Listed entries:
(** * UCFGuessr: seeded round sequencing, scoring and the round state machine

    A shallow embedding of [src/app/page.tsx] (and of its variant
    [unnamed/part_001] where the two differ):

    - [JsNum]: the fragment of JavaScript number semantics the seeded
      generator relies on (binary64 rounding of integers, ToInt32/ToUint32,
      the bit operators and [Math.imul]);
    - [mulberry32_call], [getShuffledLocations]: the generator and the
      Fisher-Yates loop, as pure functions;
    - [JsHeap]: the same code over an explicit store of array objects and
      closure cells, to speak about aliasing and hidden state;
    - [calculateScore]: the haversine score, over the real numbers, and
      [Binary64.calculateScore]: the same code on binary64 values;
    - [JsString], [loadPanoramaData]: the string operations and the loader of
      the CSV;
    - [Game]: the state of the [Home] component, its handlers and effects,
      and the two formatters of what it displays. *)

From Stdlib Require Import ZArith Lia Reals Lra String Ascii DecimalString.
From Stdlib Require Floats.
From stdpp Require Import base list.

Local Open Scope Z_scope.

(** ** JavaScript numbers that hold integers

    A JavaScript number is an IEEE-754 binary64 value.  Every number the
    generator touches is integer valued, so it is modelled by the integer it
    denotes; [toDouble] is the rounding (53-bit significand, ties to even)
    that [+] and [*] apply to the exact result.  Magnitudes of 2^1024 and
    above (infinities) are outside the model. *)
Module JsNum.

Definition two31 : Z := 2147483648.
Definition two32 : Z := 4294967296.
Definition two53 : Z := 9007199254740992.

Definition round53_nonneg (x : Z) : Z :=
  if x <? two53 then x
  else
    let e := Z.log2 x - 52 in
    let q := Z.shiftr x e in
    let r := x - Z.shiftl q e in
    let half := Z.shiftl 1 (e - 1) in
    let q' := if r <? half then q
              else if half <? r then q + 1
              else if Z.even q then q else q + 1 in
    Z.shiftl q' e.

Definition toDouble (x : Z) : Z := Z.sgn x * round53_nonneg (Z.abs x).

(** [x + y] and [x * y] on numbers. *)
Definition js_add (x y : Z) : Z := toDouble (x + y).
Definition js_mul (x y : Z) : Z := toDouble (x * y).

(** The abstract operations ToUint32 and ToInt32 on an integer value. *)
Definition ToUint32 (x : Z) : Z := x mod two32.
Definition ToInt32 (x : Z) : Z := (x + two31) mod two32 - two31.

(** [a ^ b], [a | b], [a >>> n] and [Math.imul(a, b)]. *)
Definition js_xor (a b : Z) : Z := Z.lxor (ToInt32 a) (ToInt32 b).
Definition js_or (a b : Z) : Z := Z.lor (ToInt32 a) (ToInt32 b).
Definition js_ushr (a n : Z) : Z := Z.shiftr (ToUint32 a) n.
Definition Math_imul (a b : Z) : Z := ToInt32 (ToInt32 a * ToInt32 b).

End JsNum.
Import JsNum.

(** ** The seeded generator

    [mulberry32(seed)] returns a closure over the variable [seed].  One call
    of the closure first stores [seed + 0x6D2B79F5] back into that variable
    (no [| 0]: the variable is an ordinary number that keeps growing), then
    mixes.  [mulberry32_mix] is the mixing of the advanced value; the closure
    returns [u / 4294967296] for the 32-bit [u] computed here, a quotient
    that is exact in binary64, so the model carries the numerator [u]. *)
Definition mulberry32_mix (seed : Z) : Z :=
  let t := seed in
  let t := Math_imul (js_xor t (js_ushr t 15)) (js_or t 1) in
  let t := js_xor t (js_add t (Math_imul (js_xor t (js_ushr t 7)) (js_or t 61))) in
  js_ushr (js_xor t (js_ushr t 14)) 0.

Aim of the exercise: The response should hold exactly the lines starting at the line with "and the two" and ending at the line with "Z.shiftl q' e.", and no other line of the material above.

Task answer:
      and the two formatters of what it displays. *)

From Stdlib Require Import ZArith Lia Reals Lra String Ascii DecimalString.
From Stdlib Require Floats.
From stdpp Require Import base list.

Local Open Scope Z_scope.

(** ** JavaScript numbers that hold integers

    A JavaScript number is an IEEE-754 binary64 value.  Every number the
    generator touches is integer valued, so it is modelled by the integer it
    denotes; [toDouble] is the rounding (53-bit significand, ties to even)
    that [+] and [*] apply to the exact result.  Magnitudes of 2^1024 and
    above (infinities) are outside the model. *)
Module JsNum.

Definition two31 : Z := 2147483648.
Definition two32 : Z := 4294967296.
Definition two53 : Z := 9007199254740992.

Definition round53_nonneg (x : Z) : Z :=
  if x <? two53 then x
  else
    let e := Z.log2 x - 52 in
    let q := Z.shiftr x e in
    let r := x - Z.shiftl q e in
    let half := Z.shiftl 1 (e - 1) in
    let q' := if r <? half then q
              else if half <? r then q + 1
              else if Z.even q then q else q + 1 in
    Z.shiftl q' e.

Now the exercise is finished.